Толстой, как и Прахов, как и всякий художник, как всякий любящий и понимающий искусство человек, исходит от конкретного факта, а не от словесной теории, от произведения, а не от априорных понятий. И Толстой издевается над эстетической схоластикой, которою равно полны и толстые и глубокомысленные трактаты, и короткие и легкомысленные фельетоны об искусстве.
Прахова в произведении искусства интересует прежде всего художник. Это одна сторона дела: без художника нет искусства. Толстого интересует публика, общественность. И это другой фактор: без публики тоже нет искусства. Художник творит образы, и, для прояснения их, он их должен, так или иначе, выявить – в черновых набросках. Но такие наброски – еще не искусство. Для того чтобы родилось художественное произведение, художник должен эти свои наброски обработать и оформить. Наброски достаточны для того, кто их делает, но не для других, для публики. Если художник берется за обработку и оформление своих «материалов», он это делает потому, что хочет результатами своего творчества поделиться с публикою. И нельзя, следовательно, забывать о публике, когда речь идет об искусстве.
По Толстому, деятельность искусства основана на способности людей заражаться чувствами других людей. Искусство состоит в том, что один человек, с целью передать другим испытанное им чувство, снова вызывает его в себе и известными внешними знаками, действующими на воображение людей, выражает его. Искусство есть средство общения людей между собою, средство обмена не мыслями, а чувствами.

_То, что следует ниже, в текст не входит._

(** A batch call ends without having made any call exactly when its
    argument is not iterable ([None], a boolean, an integer), and then
    with [BadValue]; for a list, a string or a mapping the GET is made. *)
Theorem batch_argument_check (self : Workitem) (emails_list : pyval) :
  (iterable emails_list = false ->
   addSubscribers self emails_list = ([], Raise (BadValue NotIterable))
   /\ removeSubscribers self emails_list = ([], Raise (BadValue NotIterable)))
  /\ (iterable emails_list = true ->
      (exists rest,
          trace (addSubscribers self emails_list)
          = EvGet (subscribers_url self) (fetch_headers self) :: rest)
      /\ (exists rest,
             trace (removeSubscribers self emails_list)
             = EvGet (subscribers_url self) (fetch_headers self) :: rest)).
Proof.
  split.
  - intros H. unfold addSubscribers, removeSubscribers.
    destruct emails_list; try discriminate; split; reflexivity.
  - intros H. apply py_iter_iterable in H as [items Hiter].
    unfold addSubscribers, removeSubscribers. rewrite Hiter. cbv zeta.
    rewrite !trace_bind, perform_subscribe_trace.
    split; eexists; reflexivity.
Qed.

Lemma batch_argument_check_witness :
  addSubscribers (Demo.item (Demo.doc None) PNone) PNone
  = ([], Raise (BadValue NotIterable))
  /\ exists rest,
       trace (removeSubscribers (Demo.item (Demo.doc None) PNone)
                (PDict [("a@x.com", PInt 1)]))
       = EvGet (subscribers_url (Demo.item (Demo.doc None) PNone))
           (fetch_headers (Demo.item (Demo.doc None) PNone)) :: rest.
Proof.
  split.
  - destruct (batch_argument_check (Demo.item (Demo.doc None) PNone) PNone)
      as [Hno _].
    apply Hno. reflexivity.
  - destruct (batch_argument_check (Demo.item (Demo.doc None) PNone)
                (PDict [("a@x.com", PInt 1)])) as [_ Hyes].
    apply Hyes. reflexivity.
Defined.

Lemma perform_subscribe_inv (self : Workitem) (h : dict) (doc : pyval) :
  outcome (_perform_subscribe self) = Ok (h, doc) ->
  exists resp,
    http_get (rtc_obj self) (subscribers_url self) (fetch_headers self)
    = Ok resp
    /\ h = dict_set (fetch_headers self) "If-Match"
             (dict_get (resp_headers resp) "etag")
    /\ xmltodict_parse (rtc_obj self) (content resp) = Ok doc.
Proof.
  unfold _perform_subscribe. cbv zeta. fold (fetch_headers self).
  destruct (http_get (rtc_obj self) (subscribers_url self)
              (fetch_headers self)) as [resp|e]; [|discriminate].
  cbn [call bind lift].
  destruct (xmltodict_parse (rtc_obj self) (content resp)) as [d|e] eqn:Hp;
    [|discriminate].
  simpl. intros [= <- <-]. exists resp. now rewrite Hp.
Qed.

Lemma perform_subscribe_failed (self : Workitem) (e : exn) :
  http_get (rtc_obj self) (subscribers_url self) (fetch_headers self)
  = Raise e
  \/ (exists resp,
         http_get (rtc_obj self) (subscribers_url self) (fetch_headers self)
         = Ok resp
         /\ xmltodict_parse (rtc_obj self) (content resp) = Raise e) ->
  _perform_subscribe self
  = ([EvGet (subscribers_url self) (fetch_headers self)], Raise e).
Proof.
  unfold _perform_subscribe. cbv zeta. fold (fetch_headers self).
  intros [H|(resp & H & Hp)]; rewrite H; [reflexivity|].
  cbn [call bind lift]. now rewrite Hp.
Qed.

(** A failure of the fetch surfaces unchanged.  When the GET raises, or
    the body it returns cannot be parsed, each of the four mutations (a
    batch one with an iterable argument) raises that same exception,
    having made the GET and nothing else: no lookup, no PUT, no retry. *)
Theorem fetch_failure_surfaces (self : Workitem) (mu : mutation) (e : exn) :
  iterable_argument mu = true ->
  http_get (rtc_obj self) (subscribers_url self) (fetch_headers self)
  = Raise e
  \/ (exists resp,
         http_get (rtc_obj self) (subscribers_url self) (fetch_headers self)
         = Ok resp
         /\ xmltodict_parse (rtc_obj self) (content resp) = Raise e) ->
  run_mutation self mu
  = ([EvGet (subscribers_url self) (fetch_headers self)], Raise e).
Proof.
  intros Hit Hfail.
  pose proof (perform_subscribe_failed self e Hfail) as Hp.
  destruct mu as [email|emails_list|email|emails_list]; simpl in *.
  - unfold addSubscriber. now rewrite Hp.
  - apply py_iter_iterable in Hit as [items Hiter].
    unfold addSubscribers. now rewrite Hiter, Hp.
  - unfold removeSubscriber. now rewrite Hp.
  - apply py_iter_iterable in Hit as [items Hiter].
    unfold removeSubscribers. now rewrite Hiter, Hp.
Qed.

Lemma fetch_failure_surfaces_witness :
  removeSubscribers
    {| url := Demo.item_url;
       rtc_obj := Demo.rtc [] "written";
       identifier := "7" |}
    (PList [PStr "a@x.com"])
  = ([EvGet (Demo.item_url ++ "?oslc_cm.properties=rtc_cm:subscribers")
        (fetch_headers (Demo.item PNone PNone))],
     Raise (OtherError "not well-formed")).
Proof.
  apply (fetch_failure_surfaces
           {| url := Demo.item_url;
              rtc_obj := Demo.rtc [] "written";
              identifier := "7" |}
           (RemoveSubscribers (PList [PStr "a@x.com"]))
           (OtherError "not well-formed")).
  - reflexivity.
  - right. eexists. split; reflexivity.
Defined.

(** The shape shared by the four mutations: fetch, then a step that only
    looks persons up, then the write unless the flag of the step is set.
    A PUT in such a run is the one of the write, with the headers that
    the fetch returned. *)
Lemma read_modify_write_put (self : Workitem)
    (step : pyval -> M (bool * pyval)) (h : dict) (doc : pyval)
    (u : string) (hd : dict) (data : string) :
  outcome (_perform_subscribe self) = Ok (h, doc) ->
  (forall d, forallb is_lookup (trace (step d)) = true) ->
  In (EvPut u hd data)
     (trace (bind (_perform_subscribe self)
               (fun x => let '(headers, raw_data) := x in
                  bind (step raw_data)
                    (fun y => let '(flag, raw_data) := y in
                       if (flag : bool) then ret tt
                       else _update_subscribe self headers raw_data)))) ->
  u = subscribers_url self /\ hd = h.
Proof.
  intros Hfetch Hstep.
  rewrite (perform_subscribe_ok self h doc Hfetch). cbn [bind].
  destruct (step doc) as [t [[f d]|err]] eqn:Hrun;
    pose proof (Hstep doc) as Ht; rewrite Hrun in Ht; simpl in Ht.
  - cbn [bind]. destruct f.
    + simpl. rewrite app_nil_r. intros [H|H]; [discriminate|].
      now apply (lookups_no_put _ _ _ _ Ht) in H.
    + rewrite (M_eta (_update_subscribe self h d)), update_subscribe_trace.
      simpl. intros [H|H]; [discriminate|].
      apply in_app_or in H as [H|H];
        [now apply (lookups_no_put _ _ _ _ Ht) in H|].
      destruct (xmltodict_unparse (rtc_obj self) d); [|contradiction].
      destruct H as [[= <- <- _]|[]]. now split.
  - simpl. intros [H|H]; [discriminate|].
    now apply (lookups_no_put _ _ _ _ Ht) in H.
Qed.

Lemma mutation_put_origin (self : Workitem) (mu : mutation) (h : dict)
    (doc : pyval) (u : string) (hd : dict) (data : string) :
  outcome (_perform_subscribe self) = Ok (h, doc) ->
  In (EvPut u hd data) (trace (run_mutation self mu)) ->
  u = subscribers_url self /\ hd = h.
Proof.
  intros Hfetch.
  destruct mu as [email|emails_list|email|emails_list]; simpl.
  - apply (read_modify_write_put self
             (fun d => _add_subscriber self email d) h doc u hd data Hfetch).
    intros d. apply add_subscriber_trace.
  - unfold addSubscribers.
    destruct (py_iter emails_list) as [items|]; [|intros []].
    apply (read_modify_write_put self
             (fun d => add_loop self items false d) h doc u hd data Hfetch).
    intros d. apply add_loop_trace.
  - apply (read_modify_write_put self
             (fun d => _remove_subscriber self email d) h doc u hd data
             Hfetch).
    intros d. apply remove_subscriber_trace.
  - unfold removeSubscribers.
    destruct (py_iter emails_list) as [items|]; [|intros []].
    apply (read_modify_write_put self
             (fun d => remove_loop self items true d) h doc u hd data
             Hfetch).
    intros d. apply remove_loop_trace.
Qed.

Толстой говорит об одних «чувствах». Но из приводимых им примеров явствует, что под этим словом он объединяет все, что не есть точная мысль, все, что может быть выражено не понятиями («словами»), а только образами, т. е. и эмоции, и «религиозную» мысль, и волю.
Толстой, как чисто изобразительный художник, совершенно запутался, когда должен был заговорить о музыке, об узоре, об архитектуре. Толстой, как практик, не смог теоретически выяснить, в чем заключается «талант», которого он требует от художника. Толстой, как моралист, исказил свое учение об искусстве внесением в него совершенно ничего с деятельностью искусства общего не имеющих нравственных критериев. Толстой, как коммунист, требовал от всех произведений искусства всенародности и общедоступности. Все это – увлечения, для науки неприемлемые. На них незачем и останавливаться. Какое право мы имеем требовать от человека – хотя бы то был Л. Толстой – полного совершенства? Надо же искать не того, чего он не дал и не мог дать, а того, что он дал. Л. Толстой – и в «Что такое искусство?» – дал много.
Прахов и Толстой мне дали те два основных положения, на которых построена вся моя книжка. Прахов научил стилистическому анализу: как на точном основании художественной формы заключать о том, что художник хотел сказать. А Толстой научил социальному анализу: как по переживаниям художника судить о переживаниях той массы, для которой творил художник.
Был у меня и третий учитель. Я боюсь назвать его, потому что сам должен признать, что учеником его я был недостаточно внимательным и подготовленным. Этот учитель – Дарвин. Я его много читал; что мог, я у него взял. Но я слишком мало знаком с биологическими науками, и, по всему вероятию, я не сумел взять все, что было возможно и нужно. Дарвин мне внушил убеждение в том, что все живое на земле изменяется связно и безостановочно, что изменения эти не случайны, а внутренне необходимы вследствие вечной борьбы за существование, т. е. борьбы за приспособление, и что отдельные факты – в истории: «события» со всею пестрою и занятною игрою случайностей – ценны не сами по себе во всех своих анекдотических подробностях, а лишь как проявление внутреннего глубокого процесса эволюции всего органического мира. Дарвин меня научил и в искусстве видеть не проявление каких-то надземных и абсолютных сущностей, а удовлетворение органической потребности, средство в борьбе за существование, преходящую стадию в эволюции человечества. И Дарвин же научил меня не рассматривать обособленно одно искусство и тем лишать ценности всю свою работу, а думать все время о человечестве как целом, видеть в истории искусства лишь одну грань общечеловеческой истории.